HOW TO COMPLETE THIS TASK | One part of the entries below is wanted: the lines from the one containing "Variable mem : Z -> Z." through the one containing "(** [mpconfig]: the". Write those out exactly and nothing else.

* * *

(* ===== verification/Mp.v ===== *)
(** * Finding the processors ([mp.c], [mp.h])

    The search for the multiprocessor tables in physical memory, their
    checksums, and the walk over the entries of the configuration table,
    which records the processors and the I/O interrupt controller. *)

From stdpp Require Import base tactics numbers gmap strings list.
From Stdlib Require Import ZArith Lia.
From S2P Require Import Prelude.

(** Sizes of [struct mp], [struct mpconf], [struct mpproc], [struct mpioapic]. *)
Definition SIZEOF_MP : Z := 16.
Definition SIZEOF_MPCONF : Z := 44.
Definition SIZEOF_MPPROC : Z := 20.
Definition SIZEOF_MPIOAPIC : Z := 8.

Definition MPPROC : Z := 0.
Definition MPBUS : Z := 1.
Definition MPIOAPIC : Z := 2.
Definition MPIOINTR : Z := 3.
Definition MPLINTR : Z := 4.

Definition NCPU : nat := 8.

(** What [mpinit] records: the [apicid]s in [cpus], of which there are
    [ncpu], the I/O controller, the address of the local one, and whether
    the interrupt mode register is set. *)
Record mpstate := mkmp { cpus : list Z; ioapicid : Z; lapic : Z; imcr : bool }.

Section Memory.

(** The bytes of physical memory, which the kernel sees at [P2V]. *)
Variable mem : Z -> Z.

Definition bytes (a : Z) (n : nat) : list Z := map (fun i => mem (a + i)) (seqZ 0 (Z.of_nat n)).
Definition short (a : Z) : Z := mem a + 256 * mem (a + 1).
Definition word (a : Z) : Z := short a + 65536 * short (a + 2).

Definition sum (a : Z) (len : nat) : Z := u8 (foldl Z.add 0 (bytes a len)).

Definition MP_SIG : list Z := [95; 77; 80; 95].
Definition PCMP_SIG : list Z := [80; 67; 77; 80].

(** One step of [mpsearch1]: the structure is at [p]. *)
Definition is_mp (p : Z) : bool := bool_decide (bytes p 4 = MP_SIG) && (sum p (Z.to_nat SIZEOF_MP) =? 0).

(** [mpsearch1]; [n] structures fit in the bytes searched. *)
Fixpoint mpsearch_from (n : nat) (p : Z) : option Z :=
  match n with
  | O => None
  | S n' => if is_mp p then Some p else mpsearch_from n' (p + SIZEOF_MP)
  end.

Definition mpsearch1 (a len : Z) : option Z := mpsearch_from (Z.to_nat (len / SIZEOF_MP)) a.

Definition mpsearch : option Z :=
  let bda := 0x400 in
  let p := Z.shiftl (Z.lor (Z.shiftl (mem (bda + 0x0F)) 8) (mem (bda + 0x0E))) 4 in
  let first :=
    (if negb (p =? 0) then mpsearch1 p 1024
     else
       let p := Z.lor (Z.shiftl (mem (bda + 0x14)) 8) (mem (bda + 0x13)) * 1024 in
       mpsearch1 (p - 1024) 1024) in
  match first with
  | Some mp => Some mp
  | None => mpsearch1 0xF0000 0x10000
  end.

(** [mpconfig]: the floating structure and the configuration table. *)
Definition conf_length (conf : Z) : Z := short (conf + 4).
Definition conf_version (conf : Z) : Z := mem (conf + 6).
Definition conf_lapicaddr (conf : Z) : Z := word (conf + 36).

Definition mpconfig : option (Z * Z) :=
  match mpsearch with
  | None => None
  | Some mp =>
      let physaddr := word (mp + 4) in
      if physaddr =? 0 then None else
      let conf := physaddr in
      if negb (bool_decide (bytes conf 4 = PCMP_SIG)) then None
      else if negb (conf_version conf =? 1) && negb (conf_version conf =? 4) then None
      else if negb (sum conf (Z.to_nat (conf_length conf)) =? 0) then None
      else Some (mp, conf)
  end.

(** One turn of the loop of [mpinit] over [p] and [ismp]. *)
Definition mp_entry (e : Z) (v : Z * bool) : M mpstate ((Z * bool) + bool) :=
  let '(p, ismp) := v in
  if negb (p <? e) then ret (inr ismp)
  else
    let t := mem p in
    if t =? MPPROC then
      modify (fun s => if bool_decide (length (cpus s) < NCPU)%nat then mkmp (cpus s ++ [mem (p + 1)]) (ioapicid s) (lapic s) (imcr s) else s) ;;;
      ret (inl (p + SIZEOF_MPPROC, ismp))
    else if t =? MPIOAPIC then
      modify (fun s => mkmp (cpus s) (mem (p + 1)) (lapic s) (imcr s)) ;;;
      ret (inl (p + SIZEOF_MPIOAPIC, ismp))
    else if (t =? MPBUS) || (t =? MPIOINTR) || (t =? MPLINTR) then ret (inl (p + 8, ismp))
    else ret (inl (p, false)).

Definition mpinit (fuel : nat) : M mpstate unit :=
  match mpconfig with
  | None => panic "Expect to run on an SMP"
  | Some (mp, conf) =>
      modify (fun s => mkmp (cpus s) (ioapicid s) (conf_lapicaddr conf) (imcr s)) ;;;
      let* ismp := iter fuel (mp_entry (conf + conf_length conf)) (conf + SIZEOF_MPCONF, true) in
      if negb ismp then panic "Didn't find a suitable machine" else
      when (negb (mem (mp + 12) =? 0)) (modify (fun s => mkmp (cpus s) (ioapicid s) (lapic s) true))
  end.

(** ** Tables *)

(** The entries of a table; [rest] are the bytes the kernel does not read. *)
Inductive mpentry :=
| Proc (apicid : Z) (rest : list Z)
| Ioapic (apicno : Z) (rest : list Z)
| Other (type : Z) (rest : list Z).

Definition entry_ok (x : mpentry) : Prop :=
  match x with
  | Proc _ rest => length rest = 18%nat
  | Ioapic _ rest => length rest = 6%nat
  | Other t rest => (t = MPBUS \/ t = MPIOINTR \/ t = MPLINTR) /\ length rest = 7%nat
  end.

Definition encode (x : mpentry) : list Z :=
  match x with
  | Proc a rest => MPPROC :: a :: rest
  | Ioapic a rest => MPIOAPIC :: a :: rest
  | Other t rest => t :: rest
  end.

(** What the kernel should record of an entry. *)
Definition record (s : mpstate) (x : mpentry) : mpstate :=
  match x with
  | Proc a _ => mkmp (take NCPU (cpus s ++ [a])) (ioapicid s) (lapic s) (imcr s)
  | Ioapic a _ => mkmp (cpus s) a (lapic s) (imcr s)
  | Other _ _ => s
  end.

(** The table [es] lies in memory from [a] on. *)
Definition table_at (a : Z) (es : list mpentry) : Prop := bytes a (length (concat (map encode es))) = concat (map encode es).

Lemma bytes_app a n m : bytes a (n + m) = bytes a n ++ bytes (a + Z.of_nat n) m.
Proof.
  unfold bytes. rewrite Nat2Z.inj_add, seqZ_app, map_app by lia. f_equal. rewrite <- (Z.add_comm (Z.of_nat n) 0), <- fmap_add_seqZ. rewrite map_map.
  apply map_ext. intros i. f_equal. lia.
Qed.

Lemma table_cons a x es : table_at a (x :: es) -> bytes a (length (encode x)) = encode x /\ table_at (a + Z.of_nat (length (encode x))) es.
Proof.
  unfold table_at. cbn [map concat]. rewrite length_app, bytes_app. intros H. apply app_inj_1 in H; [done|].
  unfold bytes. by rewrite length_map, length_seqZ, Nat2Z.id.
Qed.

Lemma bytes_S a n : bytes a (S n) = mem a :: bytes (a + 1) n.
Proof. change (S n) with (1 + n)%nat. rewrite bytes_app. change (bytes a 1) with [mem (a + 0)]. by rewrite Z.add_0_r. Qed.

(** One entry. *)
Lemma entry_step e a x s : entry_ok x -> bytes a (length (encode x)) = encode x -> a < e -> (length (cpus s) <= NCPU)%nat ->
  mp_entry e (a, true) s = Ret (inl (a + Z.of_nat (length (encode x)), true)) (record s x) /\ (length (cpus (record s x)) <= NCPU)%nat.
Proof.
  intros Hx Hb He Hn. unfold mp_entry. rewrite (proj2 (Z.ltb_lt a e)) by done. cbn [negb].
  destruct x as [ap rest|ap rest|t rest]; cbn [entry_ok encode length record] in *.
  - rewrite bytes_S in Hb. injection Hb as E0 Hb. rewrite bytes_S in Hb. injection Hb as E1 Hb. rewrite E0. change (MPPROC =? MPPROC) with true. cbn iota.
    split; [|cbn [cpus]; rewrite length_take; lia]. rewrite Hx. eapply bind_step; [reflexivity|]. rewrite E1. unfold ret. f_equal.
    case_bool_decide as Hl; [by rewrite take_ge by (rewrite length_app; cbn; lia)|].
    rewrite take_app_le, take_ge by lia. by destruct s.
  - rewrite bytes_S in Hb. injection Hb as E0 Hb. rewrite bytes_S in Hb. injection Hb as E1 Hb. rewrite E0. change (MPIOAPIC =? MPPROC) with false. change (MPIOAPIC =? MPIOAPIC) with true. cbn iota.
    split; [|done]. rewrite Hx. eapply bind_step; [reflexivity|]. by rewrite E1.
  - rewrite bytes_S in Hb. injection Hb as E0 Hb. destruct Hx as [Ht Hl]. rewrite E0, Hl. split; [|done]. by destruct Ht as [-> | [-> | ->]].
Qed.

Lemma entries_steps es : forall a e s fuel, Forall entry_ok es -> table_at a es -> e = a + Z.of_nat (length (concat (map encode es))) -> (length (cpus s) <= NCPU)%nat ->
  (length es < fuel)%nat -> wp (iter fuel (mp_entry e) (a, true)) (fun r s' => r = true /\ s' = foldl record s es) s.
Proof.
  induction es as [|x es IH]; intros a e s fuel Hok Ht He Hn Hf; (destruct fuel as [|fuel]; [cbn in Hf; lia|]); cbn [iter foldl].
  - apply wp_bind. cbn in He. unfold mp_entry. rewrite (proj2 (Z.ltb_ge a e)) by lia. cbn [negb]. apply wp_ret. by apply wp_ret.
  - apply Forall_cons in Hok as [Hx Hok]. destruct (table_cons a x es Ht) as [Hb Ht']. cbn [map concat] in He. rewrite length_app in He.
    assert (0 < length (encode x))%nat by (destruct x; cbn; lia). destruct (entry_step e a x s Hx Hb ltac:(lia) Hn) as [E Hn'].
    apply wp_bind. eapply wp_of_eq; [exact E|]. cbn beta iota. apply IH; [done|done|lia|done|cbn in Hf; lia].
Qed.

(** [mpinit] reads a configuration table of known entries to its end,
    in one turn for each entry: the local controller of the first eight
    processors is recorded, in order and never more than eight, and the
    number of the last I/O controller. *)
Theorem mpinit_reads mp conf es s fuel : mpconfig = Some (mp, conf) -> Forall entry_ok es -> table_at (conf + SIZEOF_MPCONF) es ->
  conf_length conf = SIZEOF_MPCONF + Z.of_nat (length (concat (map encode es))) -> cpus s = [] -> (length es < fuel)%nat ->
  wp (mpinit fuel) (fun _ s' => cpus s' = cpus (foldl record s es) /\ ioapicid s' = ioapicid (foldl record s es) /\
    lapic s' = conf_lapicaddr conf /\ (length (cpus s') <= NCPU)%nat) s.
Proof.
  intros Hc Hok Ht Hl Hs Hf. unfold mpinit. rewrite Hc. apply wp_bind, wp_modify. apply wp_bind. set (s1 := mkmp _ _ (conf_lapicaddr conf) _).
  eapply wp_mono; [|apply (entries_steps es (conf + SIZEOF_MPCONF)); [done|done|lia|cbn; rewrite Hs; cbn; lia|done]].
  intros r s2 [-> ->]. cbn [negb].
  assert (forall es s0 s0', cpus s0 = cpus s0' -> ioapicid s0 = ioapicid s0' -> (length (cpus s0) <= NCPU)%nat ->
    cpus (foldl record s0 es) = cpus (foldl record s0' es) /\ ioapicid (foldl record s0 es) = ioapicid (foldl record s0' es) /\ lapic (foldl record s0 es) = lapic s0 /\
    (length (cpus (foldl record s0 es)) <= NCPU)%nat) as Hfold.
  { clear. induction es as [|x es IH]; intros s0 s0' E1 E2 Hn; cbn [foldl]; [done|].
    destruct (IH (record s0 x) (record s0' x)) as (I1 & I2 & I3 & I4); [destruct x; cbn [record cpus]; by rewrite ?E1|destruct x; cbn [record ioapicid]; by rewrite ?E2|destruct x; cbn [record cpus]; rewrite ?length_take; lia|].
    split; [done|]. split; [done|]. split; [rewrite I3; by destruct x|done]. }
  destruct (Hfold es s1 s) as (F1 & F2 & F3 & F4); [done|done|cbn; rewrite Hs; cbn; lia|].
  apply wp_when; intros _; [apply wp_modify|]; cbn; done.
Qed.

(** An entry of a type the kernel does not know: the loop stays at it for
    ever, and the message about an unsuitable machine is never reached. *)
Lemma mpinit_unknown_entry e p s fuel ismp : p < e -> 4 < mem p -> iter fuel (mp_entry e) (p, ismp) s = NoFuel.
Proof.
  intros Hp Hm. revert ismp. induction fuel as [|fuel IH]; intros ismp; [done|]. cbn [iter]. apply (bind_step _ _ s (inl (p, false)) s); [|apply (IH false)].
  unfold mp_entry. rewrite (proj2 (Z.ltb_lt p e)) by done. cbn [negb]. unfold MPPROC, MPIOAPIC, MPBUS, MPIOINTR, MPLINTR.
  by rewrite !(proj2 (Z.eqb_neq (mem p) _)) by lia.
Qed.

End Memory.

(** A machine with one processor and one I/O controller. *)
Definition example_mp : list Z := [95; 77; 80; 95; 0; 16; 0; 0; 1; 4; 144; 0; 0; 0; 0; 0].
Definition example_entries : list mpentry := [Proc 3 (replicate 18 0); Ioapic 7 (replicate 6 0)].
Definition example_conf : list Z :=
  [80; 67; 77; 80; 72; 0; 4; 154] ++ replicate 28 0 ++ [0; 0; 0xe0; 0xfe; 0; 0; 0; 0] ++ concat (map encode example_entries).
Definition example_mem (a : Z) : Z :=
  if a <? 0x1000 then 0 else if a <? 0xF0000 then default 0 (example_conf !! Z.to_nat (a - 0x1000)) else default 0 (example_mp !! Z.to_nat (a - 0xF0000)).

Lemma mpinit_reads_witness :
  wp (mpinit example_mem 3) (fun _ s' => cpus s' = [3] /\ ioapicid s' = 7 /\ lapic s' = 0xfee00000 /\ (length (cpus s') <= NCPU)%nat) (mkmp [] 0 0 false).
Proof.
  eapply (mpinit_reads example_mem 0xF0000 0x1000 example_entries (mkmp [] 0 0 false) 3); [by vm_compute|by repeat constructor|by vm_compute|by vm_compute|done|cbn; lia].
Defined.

* * *

TASK OUTPUT |
Variable mem : Z -> Z.

Definition bytes (a : Z) (n : nat) : list Z := map (fun i => mem (a + i)) (seqZ 0 (Z.of_nat n)).
Definition short (a : Z) : Z := mem a + 256 * mem (a + 1).
Definition word (a : Z) : Z := short a + 65536 * short (a + 2).

Definition sum (a : Z) (len : nat) : Z := u8 (foldl Z.add 0 (bytes a len)).

Definition MP_SIG : list Z := [95; 77; 80; 95].
Definition PCMP_SIG : list Z := [80; 67; 77; 80].

(** One step of [mpsearch1]: the structure is at [p]. *)
Definition is_mp (p : Z) : bool := bool_decide (bytes p 4 = MP_SIG) && (sum p (Z.to_nat SIZEOF_MP) =? 0).

(** [mpsearch1]; [n] structures fit in the bytes searched. *)
Fixpoint mpsearch_from (n : nat) (p : Z) : option Z :=
  match n with
  | O => None
  | S n' => if is_mp p then Some p else mpsearch_from n' (p + SIZEOF_MP)
  end.

Definition mpsearch1 (a len : Z) : option Z := mpsearch_from (Z.to_nat (len / SIZEOF_MP)) a.

Definition mpsearch : option Z :=
  let bda := 0x400 in
  let p := Z.shiftl (Z.lor (Z.shiftl (mem (bda + 0x0F)) 8) (mem (bda + 0x0E))) 4 in
  let first :=
    (if negb (p =? 0) then mpsearch1 p 1024
     else
       let p := Z.lor (Z.shiftl (mem (bda + 0x14)) 8) (mem (bda + 0x13)) * 1024 in
       mpsearch1 (p - 1024) 1024) in
  match first with
  | Some mp => Some mp
  | None => mpsearch1 0xF0000 0x10000
  end.

(** [mpconfig]: the floating structure and the configuration table. *)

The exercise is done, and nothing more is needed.